右側に自転車通行可の標識がありますが、かつては廃線跡をサイクリングロードとして開放していましたが、施設の老朽化や熊の出没も影響して現在は通行止めになっています。
現在は草で覆われているホーム上面ですが、古レールを支柱跡を見つけることが出来ました。かつては屋根付きの大掛かりなホームであったことが想像できます。
※ 駅名標はレイアウトこそ国鉄型を踏襲していますが、字体は国鉄型と異なります。わざわざ変えたのは当時の資料から忠実に再現したものと考えられますが、地方私鉄らしくて趣があります。

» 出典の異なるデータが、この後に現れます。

(* ===== verification/ApplyPatchText.v ===== *)
(** * The text of a patch and the edits of its hunks

    Printing operations and parsing them again, why the parser ends, and what
    the hunks of an update do to the content of its file. *)

From Stdlib Require Import Ascii String.
From S2P Require Import Prelude GoStd Utf8 GoText WorkspacePath FileTree ApplyPatch.

Local Open Scope Z_scope.
Local Open Scope juex_scope.

(** ** Printing a patch *)

Definition render_line (l : patchLine) : text :=
  if bool_decide (pl_kind l = kind_hunk) then T "@@" else pl_kind l :: pl_text l.

Definition render_move (m : text) : list text :=
  match m with [] => [] | _ => [moveTo_ ++ m] end.

Definition render_op (op : patchOperation) : list text :=
  match po_kind op with
  | patchAdd => (addFile ++ po_path op) :: map render_line (po_lines op)
  | patchUpdate =>
    (updateFile ++ po_path op) ::
    render_move (po_moveTo op) ++ map render_line (po_lines op)
  | patchDelete => [deleteFile ++ po_path op]
  end.

Definition render_lines (ops : list patchOperation) : list text :=
  patchHeader :: concat (map render_op ops) ++ [patchFooter].

(** Lines joined by a newline, or by a carriage return and a newline. *)
Fixpoint join_lines (crlf : bool) (l : list text) : text :=
  match l with
  | [] => []
  | [x] => x
  | x :: l => x ++ (if crlf then [carriage_return] else []) ++ newline :: join_lines crlf l
  end.

Definition render_patch (crlf : bool) (ops : list patchOperation) : text :=
  join_lines crlf (render_lines ops).

(** ** Operations that a patch can say *)

Definition one_line (x : text) : Prop := newline ∉ x /\ last x <> Some carriage_return.

Definition wf_path (p : text) : Prop := Trim p = p /\ one_line p.

Definition wf_update_line (l : patchLine) : Prop :=
  one_line (pl_text l) /\
  (pl_kind l = kind_context \/ pl_kind l = kind_add \/ pl_kind l = kind_delete \/
   (pl_kind l = kind_hunk /\ pl_text l = [])).

Definition wf_op (op : patchOperation) : Prop :=
  wf_path (po_path op) /\
  match po_kind op with
  | patchAdd => po_moveTo op = [] /\ Forall (fun l => one_line (pl_text l) /\ pl_kind l = kind_add) (po_lines op)
  | patchUpdate => wf_path (po_moveTo op) /\ Forall wf_update_line (po_lines op)
  | patchDelete => po_moveTo op = [] /\ po_lines op = []
  end.

(** ** Lines *)

Lemma HasPrefix_cons_ne a p b s : a <> b -> HasPrefix (a :: p) (b :: s) = false.
Proof. intros H. simpl. by rewrite bool_decide_eq_false_2. Qed.

Lemma ReplaceCRLF_line x s : one_line x -> ReplaceCRLF (x ++ s) = x ++ ReplaceCRLF s.
Proof.
  induction x as [|a x IH]; intros [Hn Hl]; [done|]. rewrite <- !app_comm_cons. cbn [ReplaceCRLF].
  assert (bool_decide (a = carriage_return) && HasPrefix [newline] (x ++ s) = false) as ->.
  { case_bool_decide as Ha; [|done]. subst a. destruct x as [|b x]; [done|]. simpl.
    rewrite bool_decide_eq_false_2 by set_solver. done. }
  f_equal. apply IH. split; [set_solver|]. destruct x; [done|exact Hl].
Qed.

Lemma ReplaceCRLF_eol (crlf : bool) s :
  ReplaceCRLF ((if crlf then [carriage_return] else []) ++ newline :: s) = newline :: ReplaceCRLF s.
Proof. by destruct crlf. Qed.

Lemma ReplaceCRLF_join crlf l : Forall one_line l -> ReplaceCRLF (join_lines crlf l) = JoinWith newline l.
Proof.
  induction 1 as [|x l Hx Hl IH]; [done|]. destruct l as [|y l].
  - simpl. rewrite <- (app_nil_r x) at 1. rewrite ReplaceCRLF_line by done. simpl. by rewrite app_nil_r.
  - change (join_lines crlf (x :: y :: l)) with
      (x ++ (if crlf then [carriage_return] else []) ++ newline :: join_lines crlf (y :: l)).
    rewrite ReplaceCRLF_line, ReplaceCRLF_eol, IH by done. done.
Qed.

Lemma last_app_ne {A} (l k : list A) x : last k = Some x -> last (l ++ k) = Some x.
Proof. intros H. rewrite last_app, H. done. Qed.

Lemma one_line_app x y : newline ∉ x -> last x <> Some carriage_return -> one_line y -> one_line (x ++ y).
Proof.
  intros Hx Hl [Hy Hy2]. split; [set_solver|]. rewrite last_app. by destruct (last y).
Qed.

Lemma render_line_one_line l : (pl_kind l = kind_hunk \/ (pl_kind l <> newline /\ pl_kind l <> carriage_return)) ->
  one_line (pl_text l) -> one_line (render_line l).
Proof.
  intros Hk Ht. unfold render_line. case_bool_decide as E; [split; [vm_compute; set_solver|done]|].
  destruct Hk as [|[Hk1 Hk2]]; [done|]. apply (one_line_app [pl_kind l]); [set_solver| |done].
  simpl. congruence.
Qed.

Lemma bytes_of_string_of l : bytes_of (string_of l) = map byte_of l.
Proof. induction l as [|a l IH]; [done|]. simpl. by rewrite <- IH. Qed.

Lemma Trim_printable a m b : printable (byte_of a) -> printable (byte_of b) ->
  Trim (a :: m ++ [b]) = a :: m ++ [b].
Proof.
  intros Ha Hb. unfold Trim. rewrite (TrimSpace_printable _ (byte_of a) (map byte_of m) (byte_of b)).
  - apply list_ascii_of_string_of_list_ascii.
  - rewrite bytes_of_string_of. simpl. by rewrite map_app.
  - done.
  - done.
Qed.

Lemma Trim_frame (body : list text) :
  Trim (JoinWith newline (patchHeader :: body ++ [patchFooter])) = JoinWith newline (patchHeader :: body ++ [patchFooter]).
Proof.
  assert (exists m, JoinWith newline (patchHeader :: body ++ [patchFooter]) = "*"%char :: m ++ ["h"%char]) as [m ->].
  { change (patchHeader :: body ++ [patchFooter]) with ((patchHeader :: body) ++ [patchFooter]).
    rewrite JoinWith_app by done.
    exists (match body with [] => T "** Begin Patch" | _ => T "** Begin Patch" ++ newline :: JoinWith newline body end
            ++ newline :: T "*** End Patc").
    destruct body as [|x body]; [done|].
    change (JoinWith newline (patchHeader :: x :: body)) with (patchHeader ++ newline :: JoinWith newline (x :: body)).
    change patchHeader with ("*"%char :: T "** Begin Patch").
    change (JoinWith newline [patchFooter]) with (T "*** End Patc" ++ ["h"%char]).
    simpl. by rewrite <- !app_assoc. }
  apply Trim_printable; vm_compute; split; done.
Qed.

(** ** Parsing what was printed *)

(** What may follow the lines of an operation. *)
Definition ends_lines (rest : list text) : Prop :=
  match rest with [] => True | x :: _ => HasPrefix stars x = true /\ HasPrefix moveTo_ x = false end.

Lemma ends_parse_add path rest : ends_lines rest -> parse_add_lines path rest = Ok ([], rest).
Proof. destruct rest as [|x rest]; [done|]. intros [H _]. cbn [parse_add_lines]. by rewrite H. Qed.

Lemma ends_parse_update path rest : ends_lines rest -> parse_update_lines path rest = Ok ([], rest).
Proof. destruct rest as [|x rest]; [done|]. intros [H _]. cbn [parse_update_lines]. by rewrite H. Qed.

Lemma parse_add_rendered path ls rest :
  Forall (fun l => one_line (pl_text l) /\ pl_kind l = kind_add) ls -> ends_lines rest ->
  parse_add_lines path (map render_line ls ++ rest) = Ok (ls, rest).
Proof.
  intros Hl Hr. induction Hl as [|[k x] ls [_ Hk] Hls IH]; [by apply ends_parse_add|]. simpl in Hk. subst k.
  rewrite map_cons, <- app_comm_cons. change (render_line (mkLine kind_add x)) with (kind_add :: x).
  cbn [parse_add_lines]. change (HasPrefix stars (kind_add :: x)) with false.
  change (HasPrefix [kind_add] (kind_add :: x)) with true. simpl negb. cbv iota. rewrite IH. simpl.
  change (kind_add :: x) with ([kind_add] ++ x). by rewrite TrimPrefix_app.
Qed.

Lemma parse_update_rendered path ls rest : Forall wf_update_line ls -> ends_lines rest ->
  parse_update_lines path (map render_line ls ++ rest) = Ok (ls, rest).
Proof.
  intros Hl Hr. induction Hl as [|[k x] ls [_ Hk] Hls IH]; [by apply ends_parse_update|]. simpl in Hk.
  rewrite map_cons, <- app_comm_cons. cbn [parse_update_lines].
  assert (HasPrefix stars (render_line (mkLine k x)) = false) as ->.
  { by destruct Hk as [->|[->|[->|[-> ->]]]]. }
  destruct (decide (k = kind_hunk)) as [->|Hh].
  - destruct Hk as [?|[?|[?|[_ ->]]]]; [done..|]. simpl. by rewrite IH.
  - assert (render_line (mkLine k x) = k :: x) as ->.
    { unfold render_line. simpl. by rewrite bool_decide_eq_false_2. }
    assert (HasPrefix (T "@@") (k :: x) = false) as ->.
    { by destruct Hk as [->|[->|[->|[? _]]]]. }
    assert (bool_decide (k <> kind_context) && bool_decide (k <> kind_add) && bool_decide (k <> kind_delete) = false) as ->.
    { by destruct Hk as [->|[->|[->|[? _]]]]. }
    by rewrite IH.
Qed.

Lemma render_op_starts op rest : ends_lines (render_op op ++ rest).
Proof. unfold render_op, ends_lines. destruct (po_kind op); simpl; split; reflexivity. Qed.

Lemma ends_ops ops : ends_lines (concat (map render_op ops)).
Proof. destruct ops as [|op ops]; [done|]. apply render_op_starts. Qed.

Lemma wf_path_trim p prefix : wf_path p -> Trim (TrimPrefix prefix (prefix ++ p)) = p.
Proof. intros [H _]. by rewrite TrimPrefix_app. Qed.

Lemma parse_move_lines ls rest : Forall wf_update_line ls -> ends_lines rest ->
  parse_move (map render_line ls ++ rest) = ([], map render_line ls ++ rest).
Proof.
  intros Hl Hr. destruct Hl as [|[k x] ls [_ Hk] Hls].
  - destruct rest as [|y rest]; [done|]. destruct Hr as [_ Hr].
    change (parse_move (y :: rest) = ([], y :: rest)). unfold parse_move. by rewrite Hr.
  - rewrite map_cons, <- app_comm_cons. unfold parse_move. simpl in Hk.
    assert (HasPrefix moveTo_ (render_line (mkLine k x)) = false) as ->; [|done].
    by destruct Hk as [->|[->|[->|[-> ->]]]].
Qed.

Lemma render_op_length op : (1 <= length (render_op op))%nat.
Proof. unfold render_op. destruct (po_kind op); cbn [length]; lia. Qed.

Lemma parse_ops_rendered ops : forall fuel, Forall wf_op ops ->
  (length (concat (map render_op ops)) < fuel)%nat ->
  parse_ops fuel (concat (map render_op ops)) = Ok ops.
Proof.
  induction ops as [|op ops IH]; intros fuel Hw Hf; (destruct fuel as [|fuel]; [lia|]); [done|].
  apply Forall_cons in Hw as [[Hp Hop] Hw]. rewrite map_cons in *. cbn [concat] in *.
  rewrite length_app in Hf. pose proof (ends_ops ops) as He. specialize (IH fuel Hw).
  generalize dependent (concat (map render_op ops)). intros rest IH Hf He.
  assert (length rest < fuel)%nat as Hr by (pose proof (render_op_length op); lia).
  specialize (IH Hr). clear Hf Hr. destruct op as [kind path mv ls]. simpl in Hp, Hop.
  destruct kind; unfold render_op; cbn [po_kind po_path po_moveTo po_lines]; rewrite <- app_comm_cons; cbn [parse_ops].
  - destruct Hop as [-> Hls]. change (HasPrefix addFile (addFile ++ path)) with true. cbv iota zeta.
    rewrite (wf_path_trim path) by done. rewrite parse_add_rendered by done. simpl.
    by rewrite IH.
  - destruct Hop as [Hm Hls].
    change (HasPrefix addFile (updateFile ++ path)) with false.
    change (HasPrefix updateFile (updateFile ++ path)) with true. cbv iota zeta.
    rewrite (wf_path_trim path) by done. rewrite <- app_assoc.
    assert (parse_move (render_move mv ++ map render_line ls ++ rest) = (mv, map render_line ls ++ rest)) as Hmv.
    { destruct mv as [|c mv]; [by apply parse_move_lines|]. change (render_move (c :: mv) ++ ?k) with ((moveTo_ ++ c :: mv) :: k).
      unfold parse_move. change (HasPrefix moveTo_ (moveTo_ ++ c :: mv)) with true. by rewrite (wf_path_trim (c :: mv)). }
    rewrite Hmv. cbn [fst snd]. rewrite parse_update_rendered by done. simpl.
    by rewrite IH.
  - destruct Hop as [-> ->]. change (HasPrefix addFile (deleteFile ++ path)) with false.
    change (HasPrefix updateFile (deleteFile ++ path)) with false.
    change (HasPrefix deleteFile (deleteFile ++ path)) with true. cbv iota zeta.
    rewrite (wf_path_trim path) by done. simpl. by rewrite IH.
Qed.

Lemma wf_op_lines op : wf_op op -> Forall one_line (render_op op).
Proof.
  intros [[_ Hp] Hop]. unfold render_op. destruct (po_kind op).
  - destruct Hop as [_ Hl]. constructor; [apply one_line_app; [vm_compute; set_solver|done|done]|].
    apply Forall_map. eapply Forall_impl; [exact Hl|]. intros l [H1 H2]. apply render_line_one_line; [right|done].
    by rewrite H2.
  - destruct Hop as [[_ Hm] Hl]. constructor; [apply one_line_app; [vm_compute; set_solver|done|done]|].
    apply Forall_app. split.
    + unfold render_move. destruct (po_moveTo op); [done|]. repeat constructor; [|].
      all: apply (one_line_app moveTo_); [vm_compute; set_solver|done|done].
    + apply Forall_map. eapply Forall_impl; [exact Hl|]. intros l [H1 H2]. apply render_line_one_line; [|done].
      destruct H2 as [H2|[H2|[H2|[H2 _]]]]; rewrite H2; [right..|by left]; done.
  - repeat constructor; apply (one_line_app deleteFile); try done; vm_compute; set_solver.
Qed.

Lemma wf_render_lines ops : Forall wf_op ops -> Forall one_line (render_lines ops).
Proof.
  intros Hw. unfold render_lines. constructor; [split; [vm_compute; set_solver|done]|].
  apply Forall_app. split; [|repeat constructor; [vm_compute; set_solver|done]].
  induction Hw as [|op ops Hop Hw IH]; [constructor|]. simpl. apply Forall_app. split; [by apply wf_op_lines|done].
Qed.

Lemma patch_body_frame body : patch_body (patchHeader :: body ++ [patchFooter]) = Some body.
Proof.
  unfold patch_body. rewrite last_snoc. rewrite !bool_decide_eq_true_2 by done. simpl.
  by rewrite removelast_last.
Qed.

(** ** The parser ends *)

Lemma parse_add_shorter path lines r : parse_add_lines path lines = Ok r -> (length r.2 <= length lines)%nat.
Proof.
  revert r. induction lines as [|l lines IH]; intros r; cbn [parse_add_lines]; [by intros [= <-]|].
  destruct (HasPrefix stars l); [by intros [= <-]|]. destruct (negb _); [done|].
  destruct (parse_add_lines path lines) as [x|]; [|done]. intros [= <-]. simpl. specialize (IH _ eq_refl). lia.
Qed.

またホームの側面には半世紀が経過してもゼブラ模様の痕跡が残っています。
ということで、東明駅舎裏手の蒸気機関車やホーム跡をご紹介してきましたが、廃線の昭和47年の頃の雰囲気をそのまま閉じ込めた様なこの駅舎の中の様子も見逃せません。駅舎内の様子も下の記事で紹介していますので是非ご覧頂ければと思います。
※ 今回は炭坑関連のDVD撮影の為開館しているところへ偶然訪問したので、保存会の方のご厚意により中を撮影させて頂きました。普段は外観のみの見学で、内部の公開は冬季を除く第一日曜日の9時から13時に行われています。